Pois é. Você não está ajudando ninguém; você virou uma mola propulsora de ressaca.
Durante a semana, a pessoa finge que virou um monge budista ou um filósofo grego. Ela pega a sua sobriedade emprestada, concorda que a vida que ela leva é fútil, chora as pitangas e jura de pé junto que "agora aprendeu". Mas aquilo não é evolução espiritual; é só a ressaca da última humilhação falando mais alto.
Eis o milagre da sexta-feira…
Basta o final de semana apontar na esquina para o cérebro de ameba do sujeito ativar o modo autodestruição. O vício em dopamina barata e a necessidade de aprovação daquela "turma" maravilhosa pesam muito mais do que qualquer conselho inteligente.
Aí começam as desculpas clássicas que não enganam nem uma criança de cinco anos, como dizer que "vai só tomar uma água com um amigo" ou que "precisa de uma saidinha rápida para espairecer, afinal trabalhou demais".
Pronto. É o passaporte gourmet para voltar correndo pro chiqueiro do hedonismo. O roteiro do sábado e do domingo você já conhece: vexame, dinheiro jogado fora e dignidade zero. Na segunda-feira de manhã, o Alecrim Dourado reaparece com cara de cachorro molhado, implorando para você ser a bússola moral dele outra vez.

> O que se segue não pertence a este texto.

Lemma substring_length_le n s : (String.length (substring 0 n s) <= n)%nat.
Proof.
  revert s. induction n as [| n IH]; intros [| c s]; cbn; try lia.
  specialize (IH s). lia.
Qed.

Lemma substring_all n s :
  (String.length s <= n)%nat -> substring 0 n s = s.
Proof.
  revert s. induction n as [| n IH]; intros [| c s]; cbn; try reflexivity;
    try lia.
  intros H. rewrite IH by lia. reflexivity.
Qed.

(** The name that [strncpy] leaves in a zeroed [ifr_name]: at most [n]
    characters, a prefix of the source, and the source itself when that is a
    C string of at most [n] characters. *)
Lemma strncpy_bounds n s :
  (String.length (strncpy n s) <= n)%nat
  /\ String.prefix (strncpy n s) s = true
  /\ (c_str s = s -> (String.length s <= n)%nat -> strncpy n s = s).
Proof.
  unfold strncpy. split; [apply substring_length_le |]. split.
  - eapply prefix_trans; [apply substring_prefix | apply c_str_prefix].
  - intros -> H. apply substring_all. exact H.
Qed.

Ltac trace_lists :=
  unfold opens, closes, ioctls, ifr_names, prints, writes; simpl_w;
  rewrite ?omap_app; cbn [omap list_omap opened closed ioctl_of ifr_name_of
                          printed written_of app].

Section Lifecycle.

Variable run_handler : hid -> buf_id -> World -> hres.
Lemma set_balance_limits w l b :
  within_limits (set_balance b (accounts w l)) ->
  limits_kept w
    (set_accounts (upd (accounts w) l (set_balance b (accounts w l))) w).
Proof.
  intros Hb H k. simpl. destruct (Nat.eq_dec k l) as [->|Hk].
  - rewrite upd_same. exact Hb.
  - rewrite upd_other by exact Hk. apply H.
Qed.

Lemma deposit_keeps_shape l a : preserves accounts_keep_shape (deposit l a).
Proof.
  intros w. destruct (deposit_cases l a w) as [[e ->]|(_ & _ & ->)]; simpl.
  - reflexivity.
  - apply set_balance_keeps_shape.
Qed.

Lemma withdraw_keeps_shape l a : preserves accounts_keep_shape (withdraw l a).
Proof.
  intros w. destruct (withdraw_cases l a w) as [[e ->]|(b & _ & _ & -> & _)]; simpl.
  - reflexivity.
  - apply set_balance_keeps_shape.
Qed.

Lemma deposit_untouched l a : preserves inactive_untouched (deposit l a).
Proof.
  intros w. destruct (deposit_cases l a w) as [[e ->]|(Hs & _ & ->)]; simpl.
  - reflexivity.
  - apply set_balance_untouched, Hs.
Qed.

Lemma withdraw_untouched l a : preserves inactive_untouched (withdraw l a).
Proof.
  intros w. destruct (withdraw_cases l a w) as [[e ->]|(b & Hs & _ & -> & _)]; simpl.
  - reflexivity.
  - apply set_balance_untouched, Hs.
Qed.

Lemma deposit_limits l a : preserves limits_kept (deposit l a).
Proof.
  intros w. destruct (deposit_cases l a w) as [[e ->]|(_ & Ha & ->)]; simpl.
  - reflexivity.
  - intros H. apply set_balance_limits; [ | exact H].
    specialize (H l). unfold within_limits in *. simpl.
    destruct (kind (accounts w l)); lra.
Qed.

Lemma withdraw_limits l a : preserves limits_kept (withdraw l a).
Proof.
  intros w. destruct (withdraw_cases l a w) as [[e ->]|(b & _ & _ & -> & Hb)]; simpl.
  - reflexivity.
  - intros H. apply set_balance_limits; [ | exact H].
    unfold within_limits. simpl.
    destruct (kind (accounts w l)); apply Hb.
Qed.

(** X1. Whatever the caller does with the queue and the processor, an
    account keeps its id, owner, status, currency and class (with the
    parameters of the class): balances are all that execution changes. *)
Theorem operations_change_balances_only (ops : list Op) (w : World) (l : nat) :
  acc_id (accounts (steps ops w) l) = acc_id (accounts w l)
  /\ owner (accounts (steps ops w) l) = owner (accounts w l)
  /\ status (accounts (steps ops w) l) = status (accounts w l)
  /\ currency (accounts (steps ops w) l) = currency (accounts w l)
  /\ kind (accounts (steps ops w) l) = kind (accounts w l).
Proof.
  apply (steps_keep accounts_keep_shape deposit_keeps_shape withdraw_keeps_shape).
Qed.

(** X2. In exact arithmetic on finite numbers, no balance is driven under
    the floor of its account: if every account starts at or above its floor
    (zero for plain and investment accounts, [min_balance] for savings
    accounts, minus [overdraft_limit] for premium accounts), so it is after
    any sequence of operations.  An amount that is NaN, which every
    comparison of the code lets through, is outside the embedding and
    outside this statement. *)
Theorem operations_respect_balance_floors (ops : list Op) (w : World) :
  (forall l, within_limits (accounts w l)) ->
  forall l, within_limits (accounts (steps ops w) l).
Proof.
  apply (steps_keep limits_kept deposit_limits withdraw_limits).
Qed.

(** X3. A frozen or closed account is never touched: after any sequence
    of operations it is exactly as before, balance included. *)
Theorem operations_leave_inactive_accounts (ops : list Op) (w : World) (l : nat) :
  status (accounts w l) <> ACTIVE ->
  accounts (steps ops w) l = accounts w l.
Proof.
  apply (steps_keep inactive_untouched deposit_untouched withdraw_untouched).
Qed.
(** * date-string-fns: ISO8601 date strings and their arithmetic

    A shallow embedding of [src/index.ts] and the properties of its
    specification, settled against the code.

    Conventions of the embedding:
    - a JavaScript [number] that holds an integer is a [Z]; the rounding of
      IEEE-754 doubles is written out in [fl] and applied by every [+] and
      [-] of the source ([jsadd], [jssub]);
    - a JavaScript string is a [string] (a list of bytes); the only
      characters the code ever inspects are ASCII digits and the dash;
    - a [throw] is the [Throw] constructor of [result]; the two loops of
      [addDate] run on fuel, and [OutOfFuel] is shown unreachable. *)

From Stdlib Require Import ZArith List String Ascii Bool Lia DecimalString.
Import ListNotations.

#[local] Open Scope string_scope.
#[local] Open Scope Z_scope.

(** ** Numbers *)

Module JsNumber.

(** Rounding of an integer to the nearest double (53-bit significand, ties
    to even).  Integers of magnitude below [2^53] are doubles already; the
    library's sums stay below [2^54], far from the overflow to [Infinity]. *)
Definition fl (z : Z) : Z :=
  let a := Z.abs z in
  if a <? 2 ^ 53 then z
  else
    let ulp := 2 ^ (Z.log2 a - 52) in
    let q := a / ulp in
    let r := a mod ulp in
    let q' := if 2 * r <? ulp then q
              else if ulp <? 2 * r then q + 1
              else if Z.even q then q else q + 1 in
    Z.sgn z * (q' * ulp).
(** * VulnerableCode: GitLab and PostgreSQL importers, nearest-patched matching

    A shallow embedding of [vulnerabilities/importers/gitlab.py] and
    [vulnerabilities/importers/postgresql.py], together with the helpers
    they call, and the properties of the advisory pipeline proved over it.

    Python values are modelled as follows: [str] as the [string] of the
    bytes of its UTF-8 encoding, [list] as [list], [Optional[T]] as [option T], a [dict] whose iteration order is
    observed as an association list in insertion order, an exception as a
    [Raise] result, a generator as the list of the values it yields together
    with the exception that ended it, if any, and the attributes of [self]
    as an explicit state that is passed in and returned. *)

From Stdlib Require Import List String Ascii Bool Arith Lia Permutation Sorted.
Import ListNotations.
Local Open Scope string_scope.
Local Open Scope list_scope.
Local Open Scope nat_scope.

Set Implicit Arguments.

(** ** Python runtime *)

(** The exceptions the modelled code can meet. [OtherError] stands for
    whatever an external collaborator raises. *)
Inductive exn : Type :=
| IndexError
| KeyError
| TypeError
| AttributeError
| ValueError
| UnboundLocalError
| UnMergeablePackageError
| OtherError.

Inductive result (A : Type) : Type :=
| Return (a : A)
| Raise (e : exn).

Arguments Return {A} a.
Arguments Raise {A} e.

Definition bind {A B : Type} (r : result A) (k : A -> result B) : result B :=
  match r with
  | Return a => k a
  | Raise e => Raise e
  end.

Notation "x <- r ;; k" := (bind r (fun x => k))
  (at level 61, r at next level, right associativity).

(** [mapM f l] is the comprehension [[f(x) for x in l]] when [f] can raise. *)
Fixpoint mapM {A B : Type} (f : A -> result B) (l : list A) : result (list B) :=
  match l with
  | [] => Return []
  | x :: l' => y <- f x ;; ys <- mapM f l' ;; Return (y :: ys)
  end.

Module Py.

(** [s.split(sep)] for a one-character separator. *)
Fixpoint split (sep : ascii) (s : string) : list string :=
  match s with
  | EmptyString => [EmptyString]
  | String c r =>
      if Ascii.eqb c sep then EmptyString :: split sep r
      else match split sep r with
           | [] => [String c EmptyString]
           | h :: t => String c h :: t
           end
  end.

(** [sep.join(parts)] *)
Definition join (sep : string) (parts : list string) : string :=
  String.concat sep parts.

(** Truth value of a [str]: the empty string is false. *)
Definition truthy (s : string) : bool :=
  match s with EmptyString => false | _ => true end.

(** The white space of [str.isspace], each character in its UTF-8
    encoding: U+0009 to U+000D, U+001C to U+0020, U+0085, U+00A0, U+1680,
    U+2000 to U+200A, U+2028, U+2029, U+202F, U+205F and U+3000. *)
Definition whitespace : list string :=
  map (fun codes => string_of_list_ascii (map ascii_of_nat codes))
      [ [9]; [10]; [11]; [12]; [13]; [28]; [29]; [30]; [31]; [32];
        [194; 133]; [194; 160]; [225; 154; 128];
        [226; 128; 128]; [226; 128; 129]; [226; 128; 130]; [226; 128; 131];
        [226; 128; 132]; [226; 128; 133]; [226; 128; 134]; [226; 128; 135];
        [226; 128; 136]; [226; 128; 137]; [226; 128; 138];
        [226; 128; 168]; [226; 128; 169]; [226; 128; 175];
        [226; 129; 159]; [227; 128; 128] ].

(** The rest of [s] after [p], when [s] starts with [p]. *)
Fixpoint after_prefix (p s : string) : option string :=
  match p, s with
  | EmptyString, _ => Some s
  | String a p', String b s' =>
      if Ascii.eqb a b then after_prefix p' s' else None
  | String _ _, EmptyString => None
  end.

(** The rest of [s] after its first character, when that is one of
    [chars]. *)
Fixpoint after_char (chars : list string) (s : string) : option string :=
  match chars with
  | [] => None
  | c :: chars' =>
      match after_prefix c s with
      | Some r => Some r
      | None => after_char chars' s
      end
  end.

(** The characters of [chars] are dropped from the head of [s]; every
    round drops a byte at least, so [fuel] bytes are enough for a string
    of as many. *)
Fixpoint drop_chars (chars : list string) (fuel : nat) (s : string) : string :=
  match fuel with
  | O => s
  | S fuel' =>
      match after_char chars s with
      | Some r => drop_chars chars fuel' r
      | None => s
      end
  end.

Definition reverse (s : string) : string :=
  string_of_list_ascii (rev (list_ascii_of_string s)).

(** [s.lstrip()] *)
Definition lstrip (s : string) : string :=
  drop_chars whitespace (String.length s) s.

(** [s.rstrip()]: the white space is dropped from the end, read
    backwards. In UTF-8 the bytes of a character at the end of a string
    are that character. *)
Definition rstrip (s : string) : string :=
  reverse (drop_chars (map reverse whitespace) (String.length s) (reverse s)).

(** [s.strip()] *)
Definition strip (s : string) : string := rstrip (lstrip s).

Definition lower_ascii (c : ascii) : ascii :=
  let n := nat_of_ascii c in
  if Nat.leb 65 n && Nat.leb n 90 then ascii_of_nat (n + 32) else c.

(** [s.lower()] on its ASCII letters: the other characters are left as
    they are. The code looks for the ASCII word [windows] in the result,
    which no character outside ASCII helps to form: lowered, U+212A is a
    [k], and U+0130 is an [i] with a combining dot after it. *)
Fixpoint lower (s : string) : string :=
  match s with
  | EmptyString => EmptyString
  | String c r => String (lower_ascii c) (lower r)
  end.

(** A non-empty word of lower-case ASCII letters. *)
Definition lower_case_word (s : string) : bool :=
  truthy s &&
  forallb (fun c => let n := nat_of_ascii c in Nat.leb 97 n && Nat.leb n 122)
          (list_ascii_of_string s).

(** [s.startswith(p)] *)
Definition startswith (p s : string) : bool := String.prefix p s.

(** [p in s] for strings. *)
Fixpoint contains (p s : string) : bool :=
  String.prefix p s ||
  match s with
  | EmptyString => false
  | String _ r => contains p r
  end.

(** [d.get(k)] on a dictionary kept as an association list. *)
Fixpoint dict_get {K V : Type} (eqb : K -> K -> bool)
         (d : list (K * V)) (k : K) : option V :=
  match d with
  | [] => None
  | (k', v) :: d' => if eqb k k' then Some v else dict_get eqb d' k
  end.

(** [d[k] = v]: an existing key keeps its position, a new key goes last. *)
Fixpoint dict_set {K V : Type} (eqb : K -> K -> bool)
         (d : list (K * V)) (k : K) (v : V) : list (K * V) :=
  match d with
  | [] => [(k, v)]
  | (k', v') :: d' =>
      if eqb k k' then (k', v) :: d' else (k', v') :: dict_set eqb d' k v
  end.

End Py.

(** ** Package URLs *)

(** [packageurl.PackageURL]: a value of this record stands for a
    constructed package URL. *)
Record PackageURL : Type := mkPackageURL {
  purl_type : string;
  purl_namespace : option string;
  purl_name : string;
  purl_version : option string;
  purl_qualifiers : list (string * string);
  purl_subpath : option string
}.

Definition PackageURL_eq_dec (a b : PackageURL) : {a = b} + {a <> b}.
Proof.
  repeat decide equality.
Defined.

Definition purl_eqb (a b : PackageURL) : bool :=
  if PackageURL_eq_dec a b then true else false.
(** * KinematicWaveRengers: a shallow embedding of
    landlab/components/overland_flow/kinematic_wave_rengers.py

    The component is written against numpy.  Its numbers are IEEE-754
    binary64 values (numpy float64 and Python float), embedded here as Rocq's
    primitive floats, so that [+], [-], [*], [/], [sqrt], [fabs] and the
    comparisons are the ones the interpreter executes.  One-dimensional
    ndarrays are lists; an instance of the class is a record of its
    attributes; a Python exception is a value of [exn] carried by [result]. *)

From Stdlib Require Import ZArith Floats Lia String.
From stdpp Require Import base list strings.
(** * Context assembly and two-tier cache of claw-tribe

    A shallow embedding of [extension/lib/context-builder.ts],
    [extension/lib/intelligent-cache.ts] and the part of
    [extension/lib/tribe-runner.ts] they call, followed by the properties
    stated for them.

    Conventions of the embedding.
    - A JavaScript string is a [string]; its characters stand for the code
      units U+0000..U+00FF.
    - A value of type [unknown] coming from [JSON.parse] is a [json]; a
      property that is not there reads as [None] (JavaScript's [undefined]).
    - A function that may throw returns a [result]; [try_catch] is the
      [try { } catch { }] block.
    - [Date.now()] and the outcome of every call that leaves the process
      (the file system, the CLI child process) are read from the [World]. *)

From Stdlib Require Import ZArith Ascii String List Bool Lia DecimalString.
From stdpp Require Import strings functions.
From stdpp Require Import base option list gmap sorting.

Local Open Scope Z_scope.
#[local] Set Warnings "-register-all".

(** ** The JavaScript runtime the sources rely on *)

Module JS.

(** *** Strings *)

Definition code (c : ascii) : nat := nat_of_ascii c.

(** WhiteSpace and LineTerminator code units below U+0100: what [\s] matches
    and what [trim] strips. *)
Definition is_ws (c : ascii) : bool :=
  let n := code c in
  ((9 <=? n) && (n <=? 13) || (n =? 32) || (n =? 160))%nat.

Definition is_lower (c : ascii) : bool :=
  let n := code c in ((97 <=? n) && (n <=? 122))%nat.

Definition is_digit (c : ascii) : bool :=
  let n := code c in ((48 <=? n) && (n <=? 57))%nat.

O diagnóstico é claro: Essa criatura não quer ser salva. Ela apenas customizou a própria desgraça.
Ela aprendeu a encaixar a miséria existencial na rotina. Virou uma especialista em burrice funcional: passa a semana fingindo que constrói algo, passa o final de semana destruindo tudo com orgulho, e repete o ciclo. Ela viciou no camarote da autodestruição e, principalmente, no luxo de ter você como o super-herói de plantão para limpar a bagunça dela na segunda-feira.
De verdade, a vida ensina que só podemos controlar nossas próprias ações. E a melhor ação aqui é parar de carregar no colo quem tem pernas, mas prefere rastejar.